Another way that you can do that just in your everyday life is trying to pull your shoulder blades back just slightly and lift your chest a little bit
The axis of rotation should be thorough your ribcage and thoracic spine. You should NOT arch so much that you extend your lower back.
I know I've emphasized that a lot, but it's a very common mistake for people to do when trying to correct their posture. It's a very subtle movement. Don't overcorrect!
Balance Exercises For Osteoporosis
Finally, you do want to prevent falls if you have osteopenia or osteoporosis, so working on your balance is really important.
Balance exercises don't necessarily build bone so to speak, but they do decrease your chance of falling and injuring yourself.
Again, falls in older adults are no laughing matter. About 1 out of 4 older adults fall every year. 1 in 5 of those falls results in an injury or broken bone.
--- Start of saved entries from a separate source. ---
Lemma acquire_n_queue env n : forall w,
  (n <= length (_available (pool w)))%nat ->
  exists w',
    acquire_n env n w = (Ret (take n (_available (pool w))), w')
    /\ pool w' = set_available (drop n (_available (pool w))) (pool w)
    /\ heap w' = heap w /\ next_conn w' = next_conn w
    /\ acquired (trace w') = acquired (trace w) ++ take n (_available (pool w)).
Proof.
  induction n as [|n IH]; intros w Hn.
  - exists w. simpl. unfold ret. rewrite app_nil_r. repeat split.
    by destruct (pool w).
  - destruct (_available (pool w)) as [|c q] eqn:Ha; [simpl in Hn; lia|].
    simpl. unfold bind at 1. rewrite ConnectionPool_acquire_unfold, Ha.
    destruct (IH (log (EvAcquire c) (set_pool (set_available q (pool w)) w)))
      as (w' & Hrun & Hp & Hh & Hnx & Hacq); [simpl in *; lia|].
    exists w'. unfold bind, ret. rewrite Hrun. simpl in *.
    rewrite Hp, Hacq. trace_simpl. rewrite <- !app_assoc. done.
Qed.

(** X4: the idle queue is first in, first out.  After any releases, as many
    acquires as there are idle connections return them oldest first, the
    released ones last and in the order of their release, without creating
    a connection; the queue is then empty and [_size] is what it was. *)
Theorem pool_is_fifo env w cs :
  exists w',
    (release_all cs ;; acquire_n env (length (_available (pool w) ++ cs))) w
    = (Ret (_available (pool w) ++ cs), w')
    /\ _available (pool w') = []
    /\ _size (pool w') = _size (pool w)
    /\ next_conn w' = next_conn w /\ heap w' = heap w.
Proof.
  unfold bind. destruct (release_all_eq cs w) as (w1 & Hrel & Hp & Hh & Hn & _).
  rewrite Hrel.
  destruct (acquire_n_queue env (length (_available (pool w) ++ cs)) w1)
    as (w' & Hacq & Hp' & Hh' & Hn' & _).
  { rewrite Hp. simpl. done. }
  rewrite Hp in Hacq, Hp'. simpl in Hacq, Hp'.
  rewrite firstn_all in Hacq. rewrite drop_all in Hp'.
  exists w'. rewrite Hacq, Hp'. simpl. repeat split; congruence.
Qed.

(** X5: [acquire] on an empty queue, below capacity, with the lock free and
    no other caller running meanwhile.  It makes one connection object: if
    the connect succeeds, that new connection is returned Connected and
    counted; if it times out or fails, [acquire] raises [TimeoutError] or
    [ConnectionError], counts nothing and hands out nothing; in every case
    the lock is free again afterwards. *)
Theorem acquire_on_empty_queue env w :
  _available (pool w) = [] -> _lock (pool w) = false ->
  _size (pool w) < max_size (pool w) ->
  exists r w',
    ConnectionPool_acquire env w = (r, w')
    /\ _lock (pool w') = false /\ _available (pool w') = []
    /\ next_conn w' = S (next_conn w)
    /\ match connect_outcome env (S (now w)) with
       | ConnectOk =>
           r = Ret (next_conn w)
           /\ _size (pool w') = _size (pool w) + 1
           /\ heap w' !! next_conn w
              = Some (mkConnection (pool_host (pool w)) (pool_port (pool w))
                                   true true)
           /\ acquired (trace w') = acquired (trace w) ++ [next_conn w]
       | ConnectTimeout =>
           r = Raise (TimeoutError ("Connection timeout after " +:+
                                    timeout (pool w) +:+ "s"))
           /\ _size (pool w') = _size (pool w)
           /\ acquired (trace w') = acquired (trace w)
       | ConnectFault m =>
           r = Raise (ConnectionError
                        ("Failed to connect to " +:+ pool_host (pool w) +:+
                         ":" +:+ py_str_int (pool_port (pool w)) +:+ ": " +:+ m))
           /\ _size (pool w') = _size (pool w)
           /\ acquired (trace w') = acquired (trace w)
       end.
Proof.
  intros Ha Hk Hroom. rewrite ConnectionPool_acquire_unfold, Ha, Hk.
  destruct (_size (pool w) <? max_size (pool w)) eqn:Hlt; [|lia].
  rewrite create_connection_eq. simpl.
  replace (now (log (EvCreate (next_conn w))
             (mkWorld (<[next_conn w := mkConnection (pool_host (pool w))
                            (pool_port (pool w)) false false]> (heap w))
                      (S (next_conn w)) (set_lock true (pool w)) (txs w)
                      (next_tx w) (trace w))))
    with (S (now w)) by (unfold now; simpl; rewrite length_app; simpl; lia).
  destruct (connect_outcome env (S (now w))); simpl;
    eexists _, _; (split; [reflexivity|]); simpl; rewrite ?Ha;
    repeat split; trace_simpl; try done.
  by rewrite lookup_insert_eq.
Qed.

Lemma closed_snoc tr e :
  closed (tr ++ [e]) = closed tr ++ match e with EvClose c => [c] | _ => [] end.
Proof. unfold closed. rewrite omap_app. by destruct e. Qed.

(** The loop of [initialize] while the connects succeed: [n] new
    connection objects, each Connected, queued in the order they were
    made. *)
Lemma initialize_loop_ok env n : forall w,
  (forall j, (j < n)%nat -> connect_outcome env (now w + 1 + j) = ConnectOk) ->
  exists w',
    initialize_loop env n w = (Ret tt, w')
    /\ _available (pool w') = _available (pool w) ++ seq (next_conn w) n
    /\ _size (pool w') = _size (pool w) + Z.of_nat n
    /\ next_conn w' = (next_conn w + n)%nat
    /\ now w' = (now w + n)%nat
    /\ pool_host (pool w') = pool_host (pool w)
    /\ pool_port (pool w') = pool_port (pool w)
    /\ timeout (pool w') = timeout (pool w)
    /\ closed (trace w') = closed (trace w)
    /\ (forall c, (c < next_conn w)%nat -> heap w' !! c = heap w !! c)
    /\ (forall c, c ∈ seq (next_conn w) n ->
          heap w' !! c = Some (mkConnection (pool_host (pool w))
                                            (pool_port (pool w)) true true)).
Proof.
  induction n as [|n IH]; intros w Hok.
  - exists w. simpl. unfold ret. rewrite app_nil_r.
    repeat split; try done; try lia.
    intros c Hc. by apply elem_of_nil in Hc.
  - simpl. unfold bind at 1. rewrite create_connection_eq. simpl.
    replace (now (log (EvCreate (next_conn w))
               (mkWorld (<[next_conn w := mkConnection (pool_host (pool w))
                              (pool_port (pool w)) false false]> (heap w))
                        (S (next_conn w)) (pool w) (txs w)
                        (next_tx w) (trace w))))
      with (now w + 1 + 0)%nat
      by (unfold now; simpl; rewrite length_app; simpl; lia).
    rewrite (Hok 0%nat) by lia. unfold bind at 1, modify.
    match goal with |- context [initialize_loop env n ?w1] =>
      destruct (IH w1) as (w' & Hrun & Hav & Hsz & Hnx & Hnow & Hh & Hp & Ht
                           & Hcl & Hkeep & Hnew) end.
    { intros j Hj. unfold now. simpl. rewrite length_app. simpl.
      replace (length (trace w) + 1 + 1 + j)%nat with (now w + 1 + S j)%nat
        by (unfold now; lia).
      apply Hok. lia. }
    exists w'. rewrite Hrun. unfold now in *. simpl in *.
    rewrite length_app in Hnow. simpl in Hnow. rewrite closed_snoc in Hcl.
    simpl in Hcl. rewrite app_nil_r in Hcl.
    repeat split; try congruence; try lia.
    + rewrite Hav. by rewrite <- app_assoc.
    + intros c Hc. rewrite Hkeep by lia.
      rewrite !lookup_insert_ne by lia. done.
    + intros c Hc. apply elem_of_cons in Hc as [->|Hc].
      * rewrite Hkeep by lia. by rewrite lookup_insert_eq.
      * by apply Hnew.
Qed.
Finally there's about one fall-related death in the United States about every 20 minutes.
So fall prevention is important, especially if you have osteoporosis.
Most falls don't occur when you're standing on two legs though. Most falls happen when walking, particularly when you have one leg off the ground.
Therefore, the best balance exercise for most people is simply standing on one leg.
If you've gotten to the point where you have osteopenia or osteoporosis, it's a good idea to hold on to something initially, or at least stand close to something sturdy where you can hold on if you need to.
You don't want to actually fall in the process of trying to prevent falls.
If you can work up to maintaining balance on one leg with minimal to no support from your hands for 10 seconds or more, you'll decrease your likelihood of falling and improve your life expectancy according to a 2022 study in the British Journal of Sports Medicine conducted on 1702 people aged 51–75.
Exercises can help prevent osteoporosis or prevent it's progression if you already have it. The main categories of exercise to focus on are weightbearing exercises for both your lower and upper body, chest stretches, thoracic extensor muscle strengthening, and balance exercises.